DATA FOR REVIEW below:

(** C34: The address filter, exactly.  For every IPv4 and IPv6 address,
    [is_public_routable] agrees with membership in a list of CIDR blocks: it
    refuses 0.0.0.0/32, 10/8, 100.64/10, 127/8, 169.254/16 (the metadata
    service), 172.16/12, 192.0.0/24, 192.0.2/24, 192.168/16, 198.18/15,
    198.51.100/24, 203.0.113/24, 224/4, 240/4, and ::/128, ::1/128, fe80::/10,
    fc00::/7, ff00::/8, 2001:db8::/32, with ::ffff:0:0/96 judged as IPv4; and it
    accepts every other address. *)
Theorem public_routable_exact (ip : IpAddr) : ip_wf ip → is_public_routable ip = routable_spec ip.
Proof.
  destruct ip as [a b c d|s0 s1 s2 s3 s4 s5 s6 s7]; simpl ip_wf.
  - intros (Ha & Hb & Hc & Hd). unfold is_public_routable, routable_spec. rewrite <- v4_routable_spec by done.
    unfold v4_routable. by destruct (is_loopback _ || is_unspecified _ || is_multicast _).
  - intros (H0 & H1 & H2 & H3 & H4 & H5 & H6 & H7). unfold is_public_routable, routable_spec, to_ipv4_mapped.
    rewrite block6_mapped, addr_mod by done.
    destruct (segment_masks s0 H0) as (M1 & M2 & M3 & _). rewrite M1, M2.
    destruct (forallb _ [s0; s1; s2; s3; s4] && (s5 =? 0xffff)%Z) eqn:Hm.
    + cbn [forallb] in Hm. rewrite !andb_true_iff, !Z.eqb_eq in Hm.
      destruct Hm as ((-> & -> & -> & -> & -> & _) & ->).
      assert (is_loopback (V6 0 0 0 0 0 0xffff s6 s7) || is_unspecified (V6 0 0 0 0 0 0xffff s6 s7)
              || is_multicast (V6 0 0 0 0 0 0xffff s6 s7) = false) as -> by reflexivity.
      destruct (segment_masks s6 H6) as (_ & _ & _ & -> & ->), (segment_masks s7 H7) as (_ & _ & _ & -> & ->).
      rewrite v4_routable_spec by (unfold octet, segment in *; Z.div_mod_to_equations; lia).
      do 2 f_equal. unfold v4_addr. unfold segment in *. f_equal. Z.div_mod_to_equations. lia.
    + unfold blocked_v6. cbn [existsb].
      rewrite !block6_low, block6_doc by (done || lia).
      rewrite block6_top with (x := 0xfe80%Z) (k := 6%Z) by (done || lia).
      rewrite block6_top with (x := 0xfc00%Z) (k := 9%Z) by (done || lia).
      rewrite block6_top with (x := 0xff00%Z) (k := 8%Z) by (done || lia).
      change (0xfe80 / 2 ^ 6)%Z with 0x3fa%Z. change (0xfc00 / 2 ^ 9)%Z with 0x7e%Z. change (0xff00 / 2 ^ 8)%Z with 0xff%Z.
      assert (is_unspecified (V6 s0 s1 s2 s3 s4 s5 s6 s7)
              = forallb (λ s, s =? 0)%Z [s0; s1; s2; s3; s4; s5; s6] && (s7 =? 0)%Z) as ->.
      { cbn [is_unspecified forallb]. by rewrite !andb_true_r, !andb_assoc. }
      cbn [is_loopback is_multicast]. rewrite M3. conditions.
Qed.

(** NAT64 (64:ff9b::/96) embeds IPv4 addresses too, and is not unwrapped: the
    embedded metadata address passes the filter. *)
Lemma nat64_metadata_passes : is_public_routable (V6 0x64 0xff9b 0 0 0 0 0xa9fe 0xa9fe) = true.
Proof. reflexivity. Qed.

(** ** Patterns *)
(** Allow-list semantics.  A host is allowed by a list of pattern strings
    exactly when, lower-cased, it equals some lower-cased pattern that does not
    start with ["*."], or, for a pattern ["*.base"], it equals [base] or ends in
    [".base"].  So an empty list allows nothing, and a host that merely ends in
    the letters of [base] without a dot before them is refused. *)
Theorem is_allowed_exact `{Lowercase} (host : string) (patterns : list string) :
  is_allowed host (pattern_parse <$> patterns) = true ↔
  ∃ p, p ∈ patterns ∧
    ((strip_prefix "*." (to_lowercase p) = None ∧ to_lowercase host = to_lowercase p) ∨
     ∃ base, to_lowercase p = "*." +:+ base ∧
       (to_lowercase host = base ∨ ∃ sub, to_lowercase host = sub +:+ "." +:+ base)).
Proof.
  unfold is_allowed. rewrite existsb_exists. setoid_rewrite <- list_elem_of_In. setoid_rewrite list_elem_of_fmap.
  assert (∀ p, pattern_matches (pattern_parse p) host = true ↔
    (strip_prefix "*." (to_lowercase p) = None ∧ to_lowercase host = to_lowercase p) ∨
     ∃ base, to_lowercase p = "*." +:+ base ∧
       (to_lowercase host = base ∨ ∃ sub, to_lowercase host = sub +:+ "." +:+ base)) as Hp.
  { intros p. unfold pattern_parse, pattern_matches. destruct (strip_prefix "*." (to_lowercase p)) as [base|] eqn:E.
    - apply strip_prefix_Some in E. rewrite orb_true_iff, ends_with_true, String.eqb_eq. rewrite E. split.
      + intros [[sub Hs]|Hs]; right; exists base; (split; [done|]); eauto.
      + intros [[? _]|(base' & Hb%(inj _) & Hh)]; [done|]. subst. naive_solver.
    - rewrite String.eqb_eq. split; [auto|]. intros [[_ ?]|(base & Hb & _)]; [done|].
      rewrite <- strip_prefix_Some in Hb. congruence. }
  setoid_rewrite <- Hp. split.
  - intros (x & (p & -> & Hin) & Hm). eauto.
  - intros (p & Hin & Hm). eauto.
Qed.

(** ** Host and port *)
Lemma str_contains_char c s : str_contains (String c EmptyString) s = true ↔ str_elem c s.
Proof.
  induction s as [|a s IH]; simpl; [done|]. rewrite orb_true_iff, IH.
  destruct (Ascii.eqb_spec c a) as [->|Hne]; naive_solver.
Qed.
Lemma parse_int_range lo hi s z : parse_int lo hi s = Some z → (lo ≤ z ≤ hi)%Z.
Proof.
  unfold parse_int. intros (x & _ & Hx)%bind_Some. destruct ((lo <=? x)%Z && (x <=? hi)%Z) eqn:E; [|done].
  injection Hx as <-. rewrite andb_true_iff, !Z.leb_le in E. lia.
Qed.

End of DATA FOR REVIEW.

-- WORK INSTRUCTION --
All lines above from the one with "assert (is_unspecified (V6" to the one with "base)) as Hp.", inclusive, should be copied exactly, and no other lines.

-- SOLVED EXERCISE --
      assert (is_unspecified (V6 s0 s1 s2 s3 s4 s5 s6 s7)
              = forallb (λ s, s =? 0)%Z [s0; s1; s2; s3; s4; s5; s6] && (s7 =? 0)%Z) as ->.
      { cbn [is_unspecified forallb]. by rewrite !andb_true_r, !andb_assoc. }
      cbn [is_loopback is_multicast]. rewrite M3. conditions.
Qed.

(** NAT64 (64:ff9b::/96) embeds IPv4 addresses too, and is not unwrapped: the
    embedded metadata address passes the filter. *)
Lemma nat64_metadata_passes : is_public_routable (V6 0x64 0xff9b 0 0 0 0 0xa9fe 0xa9fe) = true.
Proof. reflexivity. Qed.

(** ** Patterns *)
(** Allow-list semantics.  A host is allowed by a list of pattern strings
    exactly when, lower-cased, it equals some lower-cased pattern that does not
    start with ["*."], or, for a pattern ["*.base"], it equals [base] or ends in
    [".base"].  So an empty list allows nothing, and a host that merely ends in
    the letters of [base] without a dot before them is refused. *)
Theorem is_allowed_exact `{Lowercase} (host : string) (patterns : list string) :
  is_allowed host (pattern_parse <$> patterns) = true ↔
  ∃ p, p ∈ patterns ∧
    ((strip_prefix "*." (to_lowercase p) = None ∧ to_lowercase host = to_lowercase p) ∨
     ∃ base, to_lowercase p = "*." +:+ base ∧
       (to_lowercase host = base ∨ ∃ sub, to_lowercase host = sub +:+ "." +:+ base)).
Proof.
  unfold is_allowed. rewrite existsb_exists. setoid_rewrite <- list_elem_of_In. setoid_rewrite list_elem_of_fmap.
  assert (∀ p, pattern_matches (pattern_parse p) host = true ↔
    (strip_prefix "*." (to_lowercase p) = None ∧ to_lowercase host = to_lowercase p) ∨
     ∃ base, to_lowercase p = "*." +:+ base ∧
       (to_lowercase host = base ∨ ∃ sub, to_lowercase host = sub +:+ "." +:+ base)) as Hp.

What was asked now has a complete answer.